┏━━
(* ===== verification/TrapNames.v ===== *)
(** Package events (names.go, names_vendor.go): the symbolic names of trap OIDs.

    The keys of a Go map literal are distinct, so a table is the list of its
    entries. *)
From Stdlib Require Import ZArith Lia.
From stdpp Require Import base list strings numbers sorting.
From S2P Require Import Prelude GoText GoSort.

(** ** The tables *)

Definition trapNames : list (string * string) :=
  [("1.3.6.1.6.3.1.1.5.1", "coldStart");
   ("1.3.6.1.6.3.1.1.5.2", "warmStart");
   ("1.3.6.1.6.3.1.1.5.3", "linkDown");
   ("1.3.6.1.6.3.1.1.5.4", "linkUp");
   ("1.3.6.1.6.3.1.1.5.5", "authenticationFailure");
   ("1.3.6.1.6.3.1.1.5.6", "egpNeighborLoss");
   ("1.3.6.1.2.1.15.0.1", "bgpEstablishedNotification");
   ("1.3.6.1.2.1.15.0.2", "bgpBackwardTransNotification");
   ("1.3.6.1.2.1.15.7.1", "bgpEstablished");
   ("1.3.6.1.2.1.15.7.2", "bgpBackwardTransition");
   ("1.3.6.1.2.1.47.2.0.1", "entConfigChange")].

Definition fortinetCoreTraps : list (string * string) :=
  [("1.3.6.1.4.1.12356.100.1.3.0.101", "fnTrapCpuThreshold");
   ("1.3.6.1.4.1.12356.100.1.3.0.102", "fnTrapMemThreshold");
   ("1.3.6.1.4.1.12356.100.1.3.0.103", "fnTrapLogDiskThreshold");
   ("1.3.6.1.4.1.12356.100.1.3.0.104", "fnTrapTempHigh");
   ("1.3.6.1.4.1.12356.100.1.3.0.105", "fnTrapVoltageOutOfRange");
   ("1.3.6.1.4.1.12356.100.1.3.0.106", "fnTrapPowerSupply");
   ("1.3.6.1.4.1.12356.100.1.3.0.107", "fnTrapAmcIfBypassMode");
   ("1.3.6.1.4.1.12356.100.1.3.0.108", "fnTrapFanFailure");
   ("1.3.6.1.4.1.12356.100.1.3.0.109", "fnTrapIfEnterBypassMode");
   ("1.3.6.1.4.1.12356.100.1.3.0.110", "fnTrapIfExitBypassMode");
   ("1.3.6.1.4.1.12356.100.1.3.0.111", "fnTrapSecurityLevelChange");
   ("1.3.6.1.4.1.12356.100.1.3.0.201", "fnTrapIpChange");
   ("1.3.6.1.4.1.12356.100.1.3.0.999", "fnTrapTest")].

Definition fortigateTraps : list (string * string) :=
  [("1.3.6.1.4.1.12356.101.2.0.301", "fgTrapVpnTunUp");
   ("1.3.6.1.4.1.12356.101.2.0.302", "fgTrapVpnTunDown");
   ("1.3.6.1.4.1.12356.101.2.0.401", "fgTrapHaSwitch");
   ("1.3.6.1.4.1.12356.101.2.0.402", "fgTrapHaStateChange");
   ("1.3.6.1.4.1.12356.101.2.0.403", "fgTrapHaHBFail");
   ("1.3.6.1.4.1.12356.101.2.0.404", "fgTrapHaMemberDown");
   ("1.3.6.1.4.1.12356.101.2.0.405", "fgTrapHaMemberUp");
   ("1.3.6.1.4.1.12356.101.2.0.503", "fgTrapIpsSignature");
   ("1.3.6.1.4.1.12356.101.2.0.504", "fgTrapIpsAnomaly");
   ("1.3.6.1.4.1.12356.101.2.0.505", "fgTrapIpsPkgUpdate");
   ("1.3.6.1.4.1.12356.101.2.0.506", "fgTrapIpsFailOpen");
   ("1.3.6.1.4.1.12356.101.2.0.601", "fgTrapAvVirus");
   ("1.3.6.1.4.1.12356.101.2.0.602", "fgTrapAvOversize");
   ("1.3.6.1.4.1.12356.101.2.0.603", "fgTrapAvPattern");
   ("1.3.6.1.4.1.12356.101.2.0.604", "fgTrapAvFragmented");
   ("1.3.6.1.4.1.12356.101.2.0.605", "fgTrapAvEnterConserve");
   ("1.3.6.1.4.1.12356.101.2.0.606", "fgTrapAvBypass");
   ("1.3.6.1.4.1.12356.101.2.0.607", "fgTrapAvOversizePass");
   ("1.3.6.1.4.1.12356.101.2.0.608", "fgTrapAvOversizeBlock");
   ("1.3.6.1.4.1.12356.101.2.0.701", "fgTrapFazDisconnect");
   ("1.3.6.1.4.1.12356.101.2.0.702", "fgTrapFaz");
   ("1.3.6.1.4.1.12356.101.2.0.801", "fgTrapWcApUp");
   ("1.3.6.1.4.1.12356.101.2.0.802", "fgTrapWcApDown");
   ("1.3.6.1.4.1.12356.101.2.0.901", "fgTrapFcSwUp");
   ("1.3.6.1.4.1.12356.101.2.0.902", "fgTrapFcSwDown");
   ("1.3.6.1.4.1.12356.101.6.0.1000", "fgFmTrapDeployComplete");
   ("1.3.6.1.4.1.12356.101.6.0.1002", "fgFmTrapDeployInProgress");
   ("1.3.6.1.4.1.12356.101.6.0.1003", "fgFmTrapConfChange");
   ("1.3.6.1.4.1.12356.101.6.0.1004", "fgFmTrapIfChange");
   ("1.3.6.1.4.1.12356.101.2.0.1101", "fgTrapServerLoadBalanceRealServerDown");
   ("1.3.6.1.4.1.12356.101.2.0.1102", "fgTrapPerCpuHigh");
   ("1.3.6.1.4.1.12356.101.2.0.1201", "fgTrapDeviceNew");
   ("1.3.6.1.4.1.12356.101.2.0.1301", "fgTrapDhcp");
   ("1.3.6.1.4.1.12356.101.2.0.1401", "fgTrapPoolUsage");
   ("1.3.6.1.4.1.12356.101.2.0.1501", "fgTrapSlbc");
   ("1.3.6.1.4.1.12356.101.2.0.1601", "fgTrapInterface");
   ("1.3.6.1.4.1.12356.101.2.0.1701", "fgTrapDio")].
(* ===== verification/TrapListener.v ===== *)
(** Package events (listener.go) and the address index of
    events/adapters/postgres (store.go): from a datagram to the event store and
    the metric.

    [Handle], [write] and the turns of [writeLoop] and [statsLoop] are taken one
    at a time, in any order. The sockets, the library's BER codec and the
    outcome of the store and the broker are given from outside. *)
From Stdlib Require Import ZArith Lia.
From Stdlib Require Import SpecFloat.
From stdpp Require Import base list gmap strings numbers relations sorting.
From S2P Require Import Prelude GoText Netip NetipParse Wire Float64 TrapNames Trap.

Definition MetricName : string := "netinv_snmp_trap".

(** ** Addresses *)

(** [net.Addr]; [text_] is what [netip.ParseAddrPort] makes of its text. *)
Inductive NetAddr : Type := UDPAddr (IP : bytes) (text_ : option Addr) | OtherAddr (text_ : option Addr).

Definition addrOf (a : NetAddr) : Addr :=
  let parsed o := match o with Some ip => Unmap ip | None => AddrZero end in
  match a with
  | UDPAddr IP text_ => let '(ip, ok) := AddrFromSlice IP in if ok : bool then Unmap ip else parsed text_
  | OtherAddr text_ => parsed text_
  end.

Inductive allowError : Type := ErrAddr (part : string) | ErrPrefix (part : string).

(** [Prefix.Masked]. *)
Definition Masked (p : Prefix) : Prefix := default (mkPrefix AddrZero (-1)) (Addr_Prefix (pip p) (pbits p)).

Definition parseAllowPart (part : string) : Prefix + allowError :=
  if negb (bool_decide (slash ∈ to_bytes part)) then
    match ParseAddr part with Some a => inl (PrefixFrom a (BitLen a)) | None => inr (ErrAddr part) end
  else match ParsePrefix part with Some p => inl (Masked p) | None => inr (ErrPrefix part) end.
(* ===== verification/Scheduler.v ===== *)
(** Packages collection/domain (job.go, poller.go), collection/app
    (scheduler.go) and collection/adapters/postgres (schedule.go): which polls
    are due, and handing them to the pollers of their sites.

    The table is the rows of the join the statement reads; claiming is one
    statement, so it is one step. What the collaborators of a tick answer is
    given as its surroundings, and what the tick does to them is its output. *)
From Stdlib Require Import ZArith Lia.
From stdpp Require Import base list gmap strings numbers sorting.
From S2P Require Import Prelude GoText GoSort Wire.

Record DueSchedule : Type := mkDueSchedule {
  ScheduleID : Z; ds_DeviceID : string; ds_SiteID : string; Family : string; MgmtIP : string; Port : Z;
  ConnectorID : string; CredentialID : string; IntervalS : Z; TimeoutMS : Z; Retries : Z
}.

#[export] Instance DueSchedule_eq_dec : EqDecision DueSchedule.
Proof. solve_decision. Defined.

Record SiteQueueState : Type := mkSiteQueueState { Consumers : Z; Queued : Z }.

(** ** The table *)

Record ScheduleRow : Type := mkScheduleRow {
  r_due : DueSchedule; r_enabled : bool; r_status : string; r_next : Time; r_last : option Time
}.
#[export] Instance ScheduleRow_eq_dec : EqDecision ScheduleRow.
Proof. solve_decision. Defined.
#[export] Instance eta_ScheduleRow : Eta ScheduleRow := fun r =>
  mkScheduleRow (r_due r) (r_enabled r) (r_status r) (r_next r) (r_last r).

Definition r_id (r : ScheduleRow) : Z := ScheduleID (r_due r).

Definition claimable (now : Time) (r : ScheduleRow) : bool :=
  r_enabled r && (r_next r <=? now) && bool_decide (r_status r ∈ ["pending"; "active"; "unreachable"]).

Definition next_le (r r' : ScheduleRow) : Prop := r_next r <= r_next r'.
#[export] Instance next_le_dec r r' : Decision (next_le r r').
Proof. unfold next_le. apply _. Defined.
#[export] Instance next_le_trans : Transitive next_le.
Proof. intros r s t. unfold next_le. lia. Qed.
#[export] Instance next_le_total : Total next_le.
Proof. intros r s. unfold next_le. lia. Qed.

(** The rows a claim takes, oldest first. *)
Definition taken (now : Time) (limit : nat) (table : list ScheduleRow) : list ScheduleRow :=
  take limit (merge_sort next_le (filter (fun r => claimable now r = true) table)).

Definition advance (now : Time) (jitter : Z -> Duration) (r : ScheduleRow) : ScheduleRow :=
  r <| r_next := now + IntervalS (r_due r) * Second + jitter (r_id r) |> <| r_last := Some now |>.

(** [Due]: [jitter] is the random part of the next moment of each row. *)
Definition Due (now : Time) (limit : nat) (jitter : Z -> Duration) (table : list ScheduleRow) : list ScheduleRow * list DueSchedule :=
  let ids := map r_id (taken now limit table) in
  (map (fun r => if decide (r_id r ∈ ids) then advance now jitter r else r) table, map r_due (taken now limit table)).

(** ** A tick *)

Definition siteQueueRecheck : Duration := Minute.
Definition siteAnnounce : Duration := 15 * Second.

Record Scheduler : Type := mkScheduler {
  lastQueueCheck : gmap string Time; lastAnnounce : Time; hadConsumers : gmap string bool
}.
#[export] Instance eta_Scheduler : Eta Scheduler := fun s =>
  mkScheduler (lastQueueCheck s) (lastAnnounce s) (hadConsumers s).

Definition newScheduler : Scheduler := mkScheduler ∅ zeroTime ∅.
┗━━
### [GOAL OF THE EXERCISE]
Work out how many lines in the data above hold the word "numbers". Reply with nothing but the count.

### [FINISHED TASK]
3